List each line of the data in which the string "every" appears.

DATA SUPPLIED: Begin

(** ** The cycle flag is sound *)

(** X1 (the cycle flag is sound). On any adjacency mapping, and whatever
    depth of recursion the interpreter allows, when [topological_sort] takes
    the failure return, the stored edges do contain a directed cycle: the
    call never reports a cycle that is not there. *)
Theorem failure_has_cycle depth g : returns_failure depth g → has_cycle g.
Proof.
  intros (a & Hfin & Hdag). by apply (traverse_flag_cycle _ g a Hfin).
Qed.

Lemma two_cycle_fails : returns_failure 1000 two_cycle.
Proof. eexists. split; [vm_compute; reflexivity|reflexivity]. Defined.

Lemma failure_has_cycle_witness : has_cycle two_cycle.
Proof. exact (failure_has_cycle 1000 two_cycle two_cycle_fails). Defined.




(** ** A successor that is no key *)

Section exploration.
Variable g : Graph.

Lemma explored_enter : explored g (enter g).
Proof.
  split; cbn [self visit_state enter].
  - done.
  - intros v. rewrite fresh_visit_state_lookup.
    destruct (decide (v ∈ vertices g)); [done|]. by intros [? ?].
  - intros v c. rewrite fresh_visit_state_lookup.
    destruct (decide (v ∈ vertices g)); [|done]. intros [= <-]. lia.
  - intros u. rewrite fresh_visit_state_lookup.
    by destruct (decide (u ∈ vertices g)).
Qed.

Lemma explored_marked a v c :
  explored g a → is_Some (visit_state a !! v) → c ≤ 1 →
  explored g (marked v c a).
Proof.
  intros [Hs Hdom Hrange Hdone] Hv Hc. split; simpl.
  - done.
  - intros u. destruct (decide (u = v)) as [->|Hne].
    + intros _. by apply Hdom.
    + rewrite lookup_insert_ne by done. apply Hdom.
  - intros u c'. destruct (decide (u = v)) as [->|Hne].
    + rewrite lookup_insert_eq. intros [= <-]. lia.
    + rewrite lookup_insert_ne by done. apply Hrange.
  - intros u. destruct (decide (u = v)) as [->|Hne].
    + rewrite lookup_insert_eq. intros [= ->]. lia.
    + rewrite lookup_insert_ne by done. apply Hdone.
Qed.

(** A completed call of [dfs] found its vertex among the marked ones and,
    unless that vertex was in progress, left it finished. *)
Lemma dfs_explored n : ∀ v a a',
  explored g a → dfs n v a = Ok (tt, a') →
  explored g a' ∧ is_Some (visit_state a !! v) ∧
  (visit_state a !! v ≠ Some 1 → visit_state a' !! v = Some 2).
Proof.
  induction n as [|n IH]; intros v a a' Hexp; [done|].
  rewrite dfs_unfold.
  destruct (visit_state a !! v) as [c|] eqn:Hc; [|done].
  destruct (decide (c = 1)) as [->|Hn1].
  { intros [= <-]. split_and!; [|by eexists|done].
    destruct Hexp. by split. }
  destruct (decide (c = 2)) as [->|Hn2].
  { intros [= <-]. split_and!; [done|by eexists|done]. }
  rewrite (exp_self g a Hexp).
  destruct (dict_get v (adjacency_list g)) as [successors|] eqn:Hsucc; [|done].
  destruct (for_each successors (dfs n) (marked v 1 a)) as [[[] ak]| |] eqn:Hloop;
    [|done..].
  intros [= <-].
  assert (Hgen : ∀ l a1 a2,
    explored g a1 → for_each l (dfs n) a1 = Ok (tt, a2) →
    explored g a2 ∧ extends a1 a2 ∧ ∀ x, x ∈ l → is_Some (visit_state a2 !! x)).
  { induction l as [|x l IHl]; intros a1 a2 Hexp1; cbn [for_each].
    - intros [= <-]. split_and!; [done..|]. by intros x ?%elem_of_nil.
    - intros ([] & a1' & Hx & Hrest)%bind_Ok.
      destruct (IH x a1 a1' Hexp1 Hx) as (Hexp1' & [cx Hcx] & _).
      pose proof (dfs_extends n x a1 a1' Hx) as Hext.
      destruct (IHl a1' a2 Hexp1' Hrest) as (Hexp2 & Hext' & Hl).
      split_and!; [done|by transitivity a1'|].
      intros y [->|Hy]%elem_of_cons; [|by apply Hl].
      destruct (ext_state a1 a2 (transitivity Hext Hext') x) as [Heq|[Hb _]].
      + rewrite Heq, Hcx. by eexists.
      + rewrite Hb. by eexists. }
  assert (Hv : is_Some (visit_state a !! v)) by (by eexists).
  destruct (Hgen successors (marked v 1 a) ak) as (Hexpk & Hextk & Hl);
    [by apply explored_marked|done|].
  split_and!; [|done|].
  - destruct Hexpk as [Hs Hdom Hrange Hdone]. split; simpl.
    + done.
    + intros u. destruct (decide (u = v)) as [->|Hne].
      * intros _. by apply (exp_dom g a Hexp).
      * rewrite lookup_insert_ne by done. apply Hdom.
    + intros u c'. destruct (decide (u = v)) as [->|Hne].
      * rewrite lookup_insert_eq. intros [= <-]. lia.
      * rewrite lookup_insert_ne by done. apply Hrange.
    + intros u. destruct (decide (u = v)) as [->|Hne].
      * intros _ w Hw. apply Hdom, Hl.
        by apply (edge_successors g v w successors).
      * rewrite lookup_insert_ne by done. apply Hdone.
  - intros _. simpl. apply lookup_insert_eq.
Qed.

(** When the loop of [topological_sort] completes, every successor in the
    mapping is a key. *)
Lemma traverse_completes_closed n a :
  traverse n (enter g) = Ok (tt, a) → closed g.
Proof.
  rewrite traverse_unfold. cbn [self enter].
  assert (Hgen : ∀ l a1 a2,
    explored g a1 → (∀ w, visit_state a1 !! w ≠ Some 1) →
    for_each l (visit n) a1 = Ok (tt, a2) →
    explored g a2 ∧ ∀ x, x ∈ l → visit_state a2 !! x = Some 2).
  { induction l as [|x l IHl]; intros a1 a2 Hexp1 Hgrey; cbn [for_each].
    - intros [= <-]. split; [done|]. by intros x ?%elem_of_nil.
    - intros ([] & a1' & Hx & Hrest)%bind_Ok.
      pose proof (visit_extends n x a1 a1' Hx) as Hext.
      assert (Hx' : explored g a1' ∧ visit_state a1' !! x = Some 2).
      { revert Hx. rewrite visit_unfold.
        destruct (visit_state a1 !! x) as [c|] eqn:Hc; [|done].
        destruct (decide (c = 0)) as [->|Hn0].
        - intros Hx. destruct (dfs_explored n x a1 a1' Hexp1 Hx) as (? & _ & Hb).
          split; [done|]. apply Hb. by rewrite Hc.
        - intros [= <-]. split; [done|].
          pose proof (exp_range g a1 Hexp1 x c Hc). pose proof (Hgrey x).
          assert (c = 2) as -> by (destruct (decide (c = 1)); [congruence|lia]).
          done. }
      destruct Hx' as [Hexp1' Hxb].
      destruct (IHl a1' a2) as (Hexp2 & Hl); [done| |done|].
      { intros w. rewrite (extends_in_progress a1 a1' w Hext). apply Hgrey. }
      assert (Hext' : extends a1' a2).
      { apply (for_each_preorder extends l (visit n)); [|done].
        intros ? ? ? _. apply visit_extends. }
      split; [done|]. intros y [->|Hy]%elem_of_cons; [|by apply Hl].
      by apply (extends_done a1' a2 x Hext'). }
  intros Hrun.
  destruct (Hgen (vertices g) (enter g) a) as (Hexp & Hall); [| |done|].
  - apply explored_enter.
  - cbn [visit_state enter]. intros w. rewrite fresh_visit_state_lookup.
    by destruct (decide _).
  - intros u v Hedge. apply (exp_done g a Hexp u); [|done].
    apply Hall. by eapply edge_source.
Qed.
End exploration.

(** X3 (a missing key). On an adjacency mapping in which some successor
    list names a vertex that is no key, [topological_sort] never returns: it
    raises [KeyError], or [RecursionError] if the interpreter runs out of
    depth before the missing key is met, and it is [KeyError] whenever the
    interpreter allows more nested calls than the mapping has keys.
    [KeyError] is raised on such mappings only; they cannot come from
    [add_vertex] and [add_edge], only from writing to [adjacency_list] by
    hand. *)
Theorem dangling_successor_KeyError depth g :
  (∀ u v, edge g u v → v ∉ vertices g →
     (topological_sort depth g = KeyError ∨
      topological_sort depth g = RecursionError) ∧
     (length (adjacency_list g) < depth → topological_sort depth g = KeyError)) ∧
  (topological_sort depth g = KeyError → ¬ closed g) ∧
  (built g → topological_sort depth g ≠ KeyError).
Proof.
  assert (Hclosed : closed g → topological_sort depth g ≠ KeyError).
  { intros Hcl. unfold topological_sort.
    destruct (final_outcome depth g Hcl) as [Hrec|(a & Hfin & _)];
      unfold final in *.
    - by rewrite Hrec.
    - by rewrite Hfin. }
  split_and!.
  - intros u v Hedge Hv.
    pose proof (traverse_completes_closed g depth) as Hcl.
    pose proof (traverse_within_budget depth g) as Hbudget.
    unfold topological_sort.
    destruct (traverse depth (enter g)) as [[[] a]| |].
    + destruct Hv. by apply (Hcl a eq_refl u v).
    + split; [by left|done].
    + split; [by right|]. intros Hdepth. by destruct (Hbudget Hdepth).
  - intros Hkey Hcl. by apply Hclosed.
  - intros Hwf%built_well_formed. apply Hclosed, (wf_closed g Hwf).
Qed.

Lemma dangling_successor_KeyError_witness :
  topological_sort 1000 dangling = KeyError.
Proof.
  apply (proj1 (dangling_successor_KeyError 1000 dangling) "A" "B")%string.
  - exists ["B"]%string. split; [reflexivity|]. apply list_elem_of_here.
  - vm_compute. intros H. inversion H as [|? ? ? H']; inversion H'.
  - simpl. lia.
Defined.

(** ** What the calls leave in the mapping *)

Lemma successors_of_edge g u v : edge g u v ↔ v ∈ successors_of u g.
Proof.
  unfold edge, successors_of. split.
  - intros (s & -> & Hv). done.
  - destruct (dict_get u (adjacency_list g)) as [s|]; simpl.
    + intros Hv. by exists s.
    + by intros ?%elem_of_nil.
Qed.

Lemma add_vertex_vertices v g g' :
  add_vertex v g = Ok (tt, g') → vertices g' = note (vertices g) v.
Proof.
  rewrite add_vertex_run. intros [= <-]. unfold vertices, note. simpl.
  rewrite ensured_keys. destruct (decide _); [by rewrite app_nil_r|done].
Qed.

Lemma add_vertex_successors v g g' w :
  add_vertex v g = Ok (tt, g') → successors_of w g' = successors_of w g.
Proof.
  rewrite add_vertex_run. intros [= <-]. unfold successors_of. simpl.
  rewrite ensured_get.
  destruct (decide (w ∈ dict_keys (adjacency_list g))) as [Hw|Hw]; [done|].
  rewrite (proj2 (dict_get_None w _) Hw). by destruct (decide (w = v)).
Qed.
(** X2: every message of a record the normaliser returns has exactly the
    keys [role], [text] and [html]; the role is never empty (it falls back
    to ["assistant"]), the text is a string without white space at either
    end, and the markup is [None]. *)
Theorem convert_messages_shaped (api_obj conv : value) :
  convert_api_conversation api_obj = Ok conv ->
  Forall api_message (conv_messages conv).
Proof.
  intros H. destruct api_obj as [ | | | | |kvs]; try discriminate.
  rewrite convert_dict in H. apply bind_ok in H as (msgs & Hm & H).
  inversion H; subst.
  change (conv_messages (record (header_id kvs) (header_title kvs) msgs)) with msgs.
  destruct (truthy (py_or (field "mapping" kvs) (VDict []))).
  - now apply mapping_messages_api in Hm.
  - inversion Hm. constructor.
Qed.

Lemma convert_messages_shaped_witness :
  Forall api_message (conv_messages (record (VStr "c1") (VStr "Untitled") two_messages)).
Proof.
  apply (convert_messages_shaped (VDict [("id", VStr "c1"); ("mapping", VDict two_nodes)])).
  vm_compute. reflexivity.
Defined.

(** X3: the title of a returned record is the payload's [title] when that
    is truthy, else its [current_node] when that is truthy, else
    ["Untitled"]; it is never empty. The id is the payload's [id] when
    truthy and its [conversation_id] otherwise. *)
Theorem convert_title_and_id_fallbacks (kvs : list (string * value)) (conv : value) :
  convert_api_conversation (VDict kvs) = Ok conv ->
  truthy (conv_title conv) = true
  /\ (truthy (field "title" kvs) = true -> conv_title conv = field "title" kvs)
  /\ (truthy (field "title" kvs) = false ->
      truthy (field "current_node" kvs) = true ->
      conv_title conv = field "current_node" kvs)
  /\ (truthy (field "title" kvs) = false ->
      truthy (field "current_node" kvs) = false ->
      conv_title conv = VStr "Untitled")
  /\ (truthy (field "id" kvs) = true -> conv_id conv = field "id" kvs)
  /\ (truthy (field "id" kvs) = false ->
      conv_id conv = field "conversation_id" kvs).
Proof.
  intros H. rewrite convert_dict in H. apply bind_ok in H as (msgs & _ & H).
  inversion H; subst.
  change (conv_title (record (header_id kvs) (header_title kvs) msgs))
    with (header_title kvs).
  change (conv_id (record (header_id kvs) (header_title kvs) msgs))
    with (header_id kvs).
  unfold header_title, header_id, py_or.
  destruct (truthy (field "title" kvs)) eqn:Et;
    destruct (truthy (field "current_node" kvs)) eqn:Ec;
    destruct (truthy (field "id" kvs)) eqn:Ei;
    rewrite ?Et, ?Ec; repeat split; intros; try discriminate; reflexivity.
Qed.

Lemma convert_title_and_id_fallbacks_witness :
  truthy (conv_title (record (VStr "c9") (VStr "node-7") [])) = true.
Proof.
  apply (convert_title_and_id_fallbacks
           [("conversation_id", VStr "c9"); ("title", VStr "");
            ("current_node", VStr "node-7")]).
  vm_compute. reflexivity.
Defined.

(** X4: a payload that is not a dict, or whose mapping is truthy but not a
    dict (a non-empty list, a string, a number), makes the normaliser raise
    [AttributeError]. *)
Theorem convert_rejects_non_dict (api_obj : value) :
  (is_dict api_obj = false
   \/ exists kvs, api_obj = VDict kvs
                  /\ truthy (field "mapping" kvs) = true
                  /\ is_dict (field "mapping" kvs) = false) ->
  convert_api_conversation api_obj = Raise AttributeError.
Proof.
  intros [H|(kvs & -> & Ht & Hd)].
  - destruct api_obj; try discriminate; reflexivity.
  - rewrite convert_dict. unfold py_or. rewrite Ht. rewrite Ht.
    unfold mapping_messages. destruct (field "mapping" kvs); try discriminate;
      reflexivity.
Qed.

Lemma convert_rejects_non_dict_witness :
  convert_api_conversation (VDict [("id", VStr "c1"); ("mapping", VList [VStr "n1"])])
  = Raise AttributeError.
Proof.
  apply convert_rejects_non_dict. right.
  exists [("id", VStr "c1"); ("mapping", VList [VStr "n1"])].
  repeat split.
Defined.

Lemma py_join_strs (sep : string) (items : list value) (s : string) :
  py_join sep items = Ok s -> all_str items.
Proof.
  revert s. induction items as [|v items IH]; intros s H; [constructor|].
  destruct v; try discriminate. simpl in H. destruct items as [|w items].
  - repeat constructor.
  - apply bind_ok in H as (t & Ht & _). constructor; [reflexivity|].
    now apply (IH t).
Qed.

Lemma add_part_strs_inv (chunk : list value) (p : value) :
  all_str (add_part chunk p) -> all_str chunk /\ shaped_part p = true.
Proof.
  unfold add_part, all_str. destruct p as [ | | |s| |pk]; try (now split).
  - intros H. apply Forall_app in H as [H _]. now split.
  - simpl. destruct (assoc "text" pk) as [t|]; [|now split].
    intros H. apply Forall_app in H as [H Ht]. split; [assumption|].
    inversion Ht as [|? ? Hs _]; subst. now destruct t.
Qed.

Lemma chunk_strs_inv (ps chunk : list value) :
  all_str (fold_left add_part ps chunk) ->
  all_str chunk /\ forallb shaped_part ps = true.
Proof.
  revert chunk. induction ps as [|p ps IH]; simpl; intros chunk H; [now split|].
  apply IH in H as [H Hps]. apply add_part_strs_inv in H as [H Hp].
  split; [assumption|]. now rewrite Hp, Hps.
Qed.

Lemma extract_text_shaped (c : value) (s : string) :
  extract_text (py_or c (VDict [])) = Ok s -> shaped_content c = true.
Proof.
  unfold shaped_content, py_or. destruct (truthy c) eqn:Ht; [|reflexivity].
  simpl. intros H. destruct c as [ | | | | |ck]; try discriminate.
  unfold extract_text, py_get, py_get_default in H. cbn [bind] in H.
  destruct (assoc "parts" ck) as [p|]; [|reflexivity].
  destruct p as [ | | | |ps| ]; try reflexivity.
  destruct ps as [|p ps]; [reflexivity|].
  apply bind_ok in H as (joined & Hj & _). apply py_join_strs in Hj.
  now apply chunk_strs_inv in Hj as [_ Hj].
Qed.

Lemma shaped_content_or (c : value) :
  shaped_content c = true -> shaped_content (py_or c (VDict [])) = true.
Proof. unfold py_or. destruct (truthy c) eqn:E; [auto|reflexivity]. Qed.

Lemma node_message_returns_readable (n m : value) :
  node_message n = Ok m -> readable_node n = true.
Proof.
  intros H. unfold node_message in H.
  destruct n as [ | | | | |nk]; try discriminate.
  change (py_get (VDict nk) "message") with (Ok (field "message" nk)) in H.
  cbn [bind] in H. unfold readable_node.
  destruct (py_or (field "message" nk) (VDict [])) as [ | | | | |mk];
    try discriminate.
  change (py_get (VDict mk) "author") with (Ok (field "author" mk)) in H.
  change (py_get (VDict mk) "content") with (Ok (field "content" mk)) in H.
  cbn [bind] in H. apply bind_ok in H as (r0 & Hr & H). cbn [bind] in H.
  apply bind_ok in H as (text & Ht & _).
  apply extract_text_shaped in Ht. rewrite Ht, andb_true_r.
  unfold shaped_author. unfold py_or in Hr.
  destruct (truthy (field "author" mk)); [|reflexivity].
  now destruct (field "author" mk).
Qed.

Lemma readable_node_message (n : value) :
  readable_node n = true -> exists m, node_message n = Ok m.
Proof.
  unfold readable_node. destruct n as [ | | | | |nk]; try discriminate.
  intros H. unfold node_message.
  change (py_get (VDict nk) "message") with (Ok (field "message" nk)).
  cbn [bind].
  destruct (py_or (field "message" nk) (VDict [])) as [ | | | | |mk];
    try discriminate.
  apply andb_true_iff in H as [Ha Hc].
  change (py_get (VDict mk) "author") with (Ok (field "author" mk)).
  change (py_get (VDict mk) "content") with (Ok (field "content" mk)).
  cbn [bind]. destruct (role_total _ Ha) as [r ->]. cbn [bind].
  destruct (extract_text_total _ (shaped_content_or _ Hc)) as [s ->].
  cbn [bind]. eauto.
Qed.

DATA SUPPLIED: End

-- ANSWER FOR THIS EXERCISE --
(** When the loop of [topological_sort] completes, every successor in the
(** X2: every message of a record the normaliser returns has exactly the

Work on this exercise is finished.